### EXERCISE BRIEF
Those lines of the material below that fall between its first line and the line with "covariate_window_new_total : data_total.", both included, are to be repeated exactly.

### EXTRACTED INFORMATION
Lemma validate_samples_total d l : validate_samples d l <> Panic.
Proof. induction l as [|[v q] l IH]; cbn; total. Qed.
#[export] Hint Resolve validate_samples_total : data_total.
Lemma series_new_total d v q : series_new d v q <> Panic.
Proof. unfold series_new. total. Qed.
Lemma segment_new_total ts s : segment_new ts s <> Panic.
Proof. unfold segment_new. total. Qed.
Lemma sourced_new_total g p : sourced_new g p <> Panic.
Proof. unfold sourced_new. total. Qed.
Lemma frame_quality_new_total a b c d e : frame_quality_new a b c d e <> Panic.
Proof. unfold frame_quality_new. total. Qed.
Lemma frame_new_checked_total a b c d e f g : frame_new_checked a b c d e f g <> Panic.
Proof. unfold frame_new_checked. cbv zeta. total. Qed.
Lemma request_new_total a b c d e f g h i j : request_new a b c d e f g h i j <> Panic.
Proof. unfold request_new. total. Qed.
Lemma derived_accept_total a b c d : derived_accept a b c d <> Panic.
Proof. unfold derived_accept. total. Qed.
Lemma history_window_new_total a b c d e f g h : history_window_new a b c d e f g h <> Panic.
Proof. unfold history_window_new. total. by intros ?%map_err_panic%history_policy_total. Qed.
Lemma with_feature_policies_total w p : with_feature_policies w p <> Panic.
Proof. unfold with_feature_policies. total. Qed.
Lemma with_cutoff_total w c : with_cutoff w c <> Panic.
Proof. unfold with_cutoff. total. Qed.
Lemma covariate_window_new_total a b c d e f : covariate_window_new a b c d e f <> Panic.
Proof. unfold covariate_window_new. total. Qed.
#[export] Hint Resolve series_new_total segment_new_total sourced_new_total frame_quality_new_total frame_new_checked_total request_new_total
  derived_accept_total history_window_new_total with_feature_policies_total with_cutoff_total covariate_window_new_total : data_total.

Create HintDb data_clean.

Lemma clean_ok {A} (a : A) : clean (Ok a).
Proof. done. Qed.
Lemma clean_bind {A B} (c : AR A) (k : A -> AR B) : clean c -> (forall a, clean (k a)) -> clean (obind c k).
Proof. intros [Hp He] Hk. destruct c; cbn; [apply Hk| |done]. split; [done|]. by intros e' [= <-]; apply He. Qed.
Lemma clean_ok_or {A} e (o : option A) : audit_failure e = false -> clean (ok_or e o).
Proof. intros. destruct o; cbn; split; try done. by intros ? [= <-]. Qed.
Lemma clean_ensure b e : audit_failure e = false -> clean (ensure b e).
Proof. intros. destruct b; cbn; split; try done. by intros ? [= <-]. Qed.
Lemma clean_map_err {E A} (f : E -> DataError) (c : outcome E A) : c <> Panic -> (forall e, audit_failure (f e) = false) -> clean (map_err f c).
Proof. intros. destruct c; cbn; split; try done. by intros ? [= <-]. Qed.
Lemma clean_map_result {A B} (f : A -> AR B) l : (forall x, clean (f x)) -> clean (map_result f l).
Proof. intros Hf. induction l as [|x l IH]; cbn; [done|]. apply clean_bind; [done|]. intros y. by apply clean_bind. Qed.

Ltac clean_step :=
  lazymatch goal with
  | |- clean (obind _ _) => apply clean_bind; [|intro]
  | |- clean (Ok _) => apply clean_ok
  | |- clean (ok_or _ _) => by apply clean_ok_or
  | |- clean (window_of _) => by apply clean_ok_or
  | |- clean (ensure _ _) => by apply clean_ensure
  | |- clean (config_check _ _) => by apply clean_ensure
  | |- clean (quality_check _ _) => by apply clean_ensure
  | |- clean (result_check _ _) => by apply clean_ensure
  | |- clean (invalid_request _) => apply clean_map_err; [total|done]
  | |- clean (quality_rejected _) => apply clean_map_err; [total|done]
  | |- clean (port_failed _) => apply clean_map_err; [total|done]
  | |- clean (map_result _ _) => apply clean_map_result; intro
  | |- clean (if _ then _ else _) => split_if
  | |- clean (match ?x with Some _ => _ | None => _ end) => destruct x
  | |- clean (let '(_, _) := ?x in _) => destruct x
  | |- _ => solve [eauto with data_clean]
  end.
Ltac clean := cbv zeta; repeat clean_step.

Lemma regular_timestamps_clean a b c : clean (regular_timestamps a b c).
Proof. unfold regular_timestamps. clean. Qed.
#[export] Hint Resolve regular_timestamps_clean : data_clean.
Lemma validate_segment_provenance_clean a b c : clean (validate_segment_provenance a b c).
Proof. unfold validate_segment_provenance. clean. Qed.
#[export] Hint Resolve validate_segment_provenance_clean : data_clean.
Lemma validate_sourced_clean a b c d e f : clean (validate_sourced a b c d e f).
Proof. unfold validate_sourced, validate_segment, validate_feature_constraints. clean. Qed.
Lemma history_window_clean r q : clean (history_window r q).
Proof. unfold history_window. clean. Qed.
Lemma covariate_window_clean a r q : clean (covariate_window a r q).
Proof. unfold covariate_window. clean. Qed.
Lemma finish_frame_clean r q h l f : clean (finish_frame r q h l f).
Proof. unfold finish_frame, frame_cell_counts. clean. Qed.
Lemma merge_series_clean p a s : clean (merge_series p a s).
Proof. unfold merge_series. clean. Qed.
#[export] Hint Resolve validate_sourced_clean history_window_clean covariate_window_clean finish_frame_clean merge_series_clean : data_clean.
Lemma merge_all_clean p a s : clean (merge_all p a s).
Proof. induction s as [|x s IH]; cbn; clean. Qed.
Lemma prepare_request_clean codec ctx r q f : clean (prepare_request codec ctx r q f).
Proof. unfold prepare_request, frame_cell_count. clean. Qed.
#[export] Hint Resolve merge_all_clean prepare_request_clean : data_clean.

### RESULT OF THE EXERCISE
Lemma validate_samples_total d l : validate_samples d l <> Panic.
Proof. induction l as [|[v q] l IH]; cbn; total. Qed.
#[export] Hint Resolve validate_samples_total : data_total.
Lemma series_new_total d v q : series_new d v q <> Panic.
Proof. unfold series_new. total. Qed.
Lemma segment_new_total ts s : segment_new ts s <> Panic.
Proof. unfold segment_new. total. Qed.
Lemma sourced_new_total g p : sourced_new g p <> Panic.
Proof. unfold sourced_new. total. Qed.
Lemma frame_quality_new_total a b c d e : frame_quality_new a b c d e <> Panic.
Proof. unfold frame_quality_new. total. Qed.
Lemma frame_new_checked_total a b c d e f g : frame_new_checked a b c d e f g <> Panic.
Proof. unfold frame_new_checked. cbv zeta. total. Qed.
Lemma request_new_total a b c d e f g h i j : request_new a b c d e f g h i j <> Panic.
Proof. unfold request_new. total. Qed.
Lemma derived_accept_total a b c d : derived_accept a b c d <> Panic.
Proof. unfold derived_accept. total. Qed.
Lemma history_window_new_total a b c d e f g h : history_window_new a b c d e f g h <> Panic.
Proof. unfold history_window_new. total. by intros ?%map_err_panic%history_policy_total. Qed.
Lemma with_feature_policies_total w p : with_feature_policies w p <> Panic.
Proof. unfold with_feature_policies. total. Qed.
Lemma with_cutoff_total w c : with_cutoff w c <> Panic.
Proof. unfold with_cutoff. total. Qed.
Lemma covariate_window_new_total a b c d e f : covariate_window_new a b c d e f <> Panic.
Proof. unfold covariate_window_new. total. Qed.
#[export] Hint Resolve series_new_total segment_new_total sourced_new_total frame_quality_new_total frame_new_checked_total request_new_total
  derived_accept_total history_window_new_total with_feature_policies_total with_cutoff_total covariate_window_new_total : data_total.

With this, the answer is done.